Records contained in a dataset
--- START ---

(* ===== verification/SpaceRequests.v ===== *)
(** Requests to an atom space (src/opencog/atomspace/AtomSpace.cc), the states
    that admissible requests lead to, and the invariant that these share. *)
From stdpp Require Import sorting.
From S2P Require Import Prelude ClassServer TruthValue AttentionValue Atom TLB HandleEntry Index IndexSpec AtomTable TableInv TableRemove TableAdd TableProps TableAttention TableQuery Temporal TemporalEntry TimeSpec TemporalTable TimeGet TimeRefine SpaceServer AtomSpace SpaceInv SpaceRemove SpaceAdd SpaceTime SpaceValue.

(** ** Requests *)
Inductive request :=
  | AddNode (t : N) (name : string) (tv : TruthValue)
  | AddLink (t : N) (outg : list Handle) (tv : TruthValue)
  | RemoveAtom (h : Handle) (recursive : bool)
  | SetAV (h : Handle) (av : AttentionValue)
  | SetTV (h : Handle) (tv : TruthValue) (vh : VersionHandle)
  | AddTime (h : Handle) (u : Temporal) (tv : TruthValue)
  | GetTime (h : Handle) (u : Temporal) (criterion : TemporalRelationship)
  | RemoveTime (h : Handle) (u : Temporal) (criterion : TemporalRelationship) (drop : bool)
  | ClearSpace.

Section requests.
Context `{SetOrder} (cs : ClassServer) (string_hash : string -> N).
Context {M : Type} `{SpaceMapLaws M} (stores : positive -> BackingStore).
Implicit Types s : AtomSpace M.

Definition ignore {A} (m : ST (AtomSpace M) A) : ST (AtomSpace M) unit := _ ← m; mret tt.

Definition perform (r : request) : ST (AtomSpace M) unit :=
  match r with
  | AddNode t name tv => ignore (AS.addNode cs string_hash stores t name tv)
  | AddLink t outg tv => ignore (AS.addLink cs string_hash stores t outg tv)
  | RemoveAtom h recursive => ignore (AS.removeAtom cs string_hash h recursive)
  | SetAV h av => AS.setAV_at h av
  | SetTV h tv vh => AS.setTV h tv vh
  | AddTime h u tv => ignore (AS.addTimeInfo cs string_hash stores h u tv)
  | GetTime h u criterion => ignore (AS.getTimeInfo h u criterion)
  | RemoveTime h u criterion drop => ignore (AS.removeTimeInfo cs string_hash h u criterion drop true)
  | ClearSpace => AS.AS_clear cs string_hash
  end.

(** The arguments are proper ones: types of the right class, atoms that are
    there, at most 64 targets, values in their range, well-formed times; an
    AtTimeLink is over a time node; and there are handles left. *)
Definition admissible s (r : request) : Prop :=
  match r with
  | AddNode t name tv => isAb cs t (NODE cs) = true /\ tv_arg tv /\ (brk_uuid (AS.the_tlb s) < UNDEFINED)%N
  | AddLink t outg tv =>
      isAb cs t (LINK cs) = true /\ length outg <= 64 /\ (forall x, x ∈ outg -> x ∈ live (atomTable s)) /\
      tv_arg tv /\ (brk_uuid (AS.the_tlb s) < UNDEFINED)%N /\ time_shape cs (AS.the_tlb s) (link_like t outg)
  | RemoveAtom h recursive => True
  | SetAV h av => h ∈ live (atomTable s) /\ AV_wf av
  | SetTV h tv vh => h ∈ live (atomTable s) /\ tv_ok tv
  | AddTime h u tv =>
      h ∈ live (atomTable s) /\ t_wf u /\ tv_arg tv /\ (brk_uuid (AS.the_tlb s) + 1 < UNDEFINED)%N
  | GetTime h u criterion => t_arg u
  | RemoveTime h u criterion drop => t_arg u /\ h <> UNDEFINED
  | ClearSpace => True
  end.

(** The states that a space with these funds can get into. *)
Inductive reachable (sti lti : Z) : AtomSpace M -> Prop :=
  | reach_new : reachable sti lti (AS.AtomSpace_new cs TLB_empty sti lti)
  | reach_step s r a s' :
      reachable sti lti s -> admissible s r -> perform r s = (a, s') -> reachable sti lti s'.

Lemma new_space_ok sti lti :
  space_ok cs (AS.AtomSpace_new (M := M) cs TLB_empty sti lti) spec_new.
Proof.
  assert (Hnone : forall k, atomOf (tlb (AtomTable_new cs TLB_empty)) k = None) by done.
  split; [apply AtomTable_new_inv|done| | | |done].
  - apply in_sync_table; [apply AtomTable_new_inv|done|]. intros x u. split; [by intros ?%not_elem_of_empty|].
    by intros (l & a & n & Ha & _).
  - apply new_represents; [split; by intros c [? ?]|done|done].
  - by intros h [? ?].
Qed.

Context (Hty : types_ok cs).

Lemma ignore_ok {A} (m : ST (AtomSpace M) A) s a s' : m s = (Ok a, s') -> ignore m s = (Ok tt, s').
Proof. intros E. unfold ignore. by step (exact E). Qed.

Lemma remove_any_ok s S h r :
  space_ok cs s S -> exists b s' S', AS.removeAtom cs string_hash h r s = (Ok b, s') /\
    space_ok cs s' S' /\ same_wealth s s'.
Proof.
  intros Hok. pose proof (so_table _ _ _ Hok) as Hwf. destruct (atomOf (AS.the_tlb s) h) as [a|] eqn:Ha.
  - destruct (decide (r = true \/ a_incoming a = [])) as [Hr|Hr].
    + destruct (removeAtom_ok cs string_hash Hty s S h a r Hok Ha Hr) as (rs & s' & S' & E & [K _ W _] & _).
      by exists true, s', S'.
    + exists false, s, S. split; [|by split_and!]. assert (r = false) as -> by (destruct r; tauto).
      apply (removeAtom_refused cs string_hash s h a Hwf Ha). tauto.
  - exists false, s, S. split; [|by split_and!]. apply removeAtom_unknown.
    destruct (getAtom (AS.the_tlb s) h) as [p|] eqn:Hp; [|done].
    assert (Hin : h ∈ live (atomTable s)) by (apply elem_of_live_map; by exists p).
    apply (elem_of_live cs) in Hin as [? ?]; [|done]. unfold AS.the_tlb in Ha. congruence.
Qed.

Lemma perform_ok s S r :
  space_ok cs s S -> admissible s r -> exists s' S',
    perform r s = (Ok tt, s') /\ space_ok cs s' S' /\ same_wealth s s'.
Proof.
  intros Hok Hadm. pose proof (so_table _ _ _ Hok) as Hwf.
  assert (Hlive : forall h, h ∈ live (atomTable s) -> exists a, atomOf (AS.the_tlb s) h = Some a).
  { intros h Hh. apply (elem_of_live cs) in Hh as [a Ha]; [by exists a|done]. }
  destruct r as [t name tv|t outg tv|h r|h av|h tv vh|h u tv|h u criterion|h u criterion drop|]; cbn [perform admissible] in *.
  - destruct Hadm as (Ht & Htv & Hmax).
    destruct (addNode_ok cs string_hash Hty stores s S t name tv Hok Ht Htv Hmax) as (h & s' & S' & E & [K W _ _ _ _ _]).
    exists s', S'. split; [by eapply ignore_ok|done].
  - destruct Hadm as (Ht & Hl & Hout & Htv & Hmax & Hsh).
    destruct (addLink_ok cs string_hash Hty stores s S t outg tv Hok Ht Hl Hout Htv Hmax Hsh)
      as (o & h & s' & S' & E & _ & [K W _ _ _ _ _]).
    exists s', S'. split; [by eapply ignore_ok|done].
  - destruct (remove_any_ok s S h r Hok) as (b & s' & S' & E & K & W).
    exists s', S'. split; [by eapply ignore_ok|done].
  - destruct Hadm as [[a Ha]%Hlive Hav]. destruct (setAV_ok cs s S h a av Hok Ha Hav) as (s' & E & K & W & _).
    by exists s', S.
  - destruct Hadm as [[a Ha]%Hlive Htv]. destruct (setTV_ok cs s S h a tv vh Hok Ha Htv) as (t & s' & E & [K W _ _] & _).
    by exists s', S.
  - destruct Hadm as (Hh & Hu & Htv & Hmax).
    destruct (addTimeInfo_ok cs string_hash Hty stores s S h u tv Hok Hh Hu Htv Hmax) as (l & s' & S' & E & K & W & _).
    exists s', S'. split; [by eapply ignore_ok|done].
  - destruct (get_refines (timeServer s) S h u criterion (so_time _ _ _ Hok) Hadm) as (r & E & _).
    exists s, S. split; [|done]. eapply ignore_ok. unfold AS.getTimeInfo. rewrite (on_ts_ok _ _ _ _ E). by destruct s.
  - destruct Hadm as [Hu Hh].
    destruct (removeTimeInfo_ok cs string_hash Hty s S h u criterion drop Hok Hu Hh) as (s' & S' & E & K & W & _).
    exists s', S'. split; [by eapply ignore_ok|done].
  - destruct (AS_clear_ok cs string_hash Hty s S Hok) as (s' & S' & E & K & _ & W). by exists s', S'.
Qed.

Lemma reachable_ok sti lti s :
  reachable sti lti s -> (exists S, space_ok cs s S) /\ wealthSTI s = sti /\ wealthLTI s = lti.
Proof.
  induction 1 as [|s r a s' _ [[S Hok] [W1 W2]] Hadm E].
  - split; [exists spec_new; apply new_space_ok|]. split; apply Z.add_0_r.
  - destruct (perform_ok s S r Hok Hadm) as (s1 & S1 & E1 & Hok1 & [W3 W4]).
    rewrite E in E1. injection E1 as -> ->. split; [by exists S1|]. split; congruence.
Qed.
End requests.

--- END ---

* _Work request_
The answer must be exactly the lines from the one containing "reachable sti lti s -> (exists" through the final line of the data, both ends included, and nothing else.

* _Problem solution_
  reachable sti lti s -> (exists S, space_ok cs s S) /\ wealthSTI s = sti /\ wealthLTI s = lti.
Proof.
  induction 1 as [|s r a s' _ [[S Hok] [W1 W2]] Hadm E].
  - split; [exists spec_new; apply new_space_ok|]. split; apply Z.add_0_r.
  - destruct (perform_ok s S r Hok Hadm) as (s1 & S1 & E1 & Hok1 & [W3 W4]).
    rewrite E in E1. injection E1 as -> ->. split; [by exists S1|]. split; congruence.
Qed.
End requests.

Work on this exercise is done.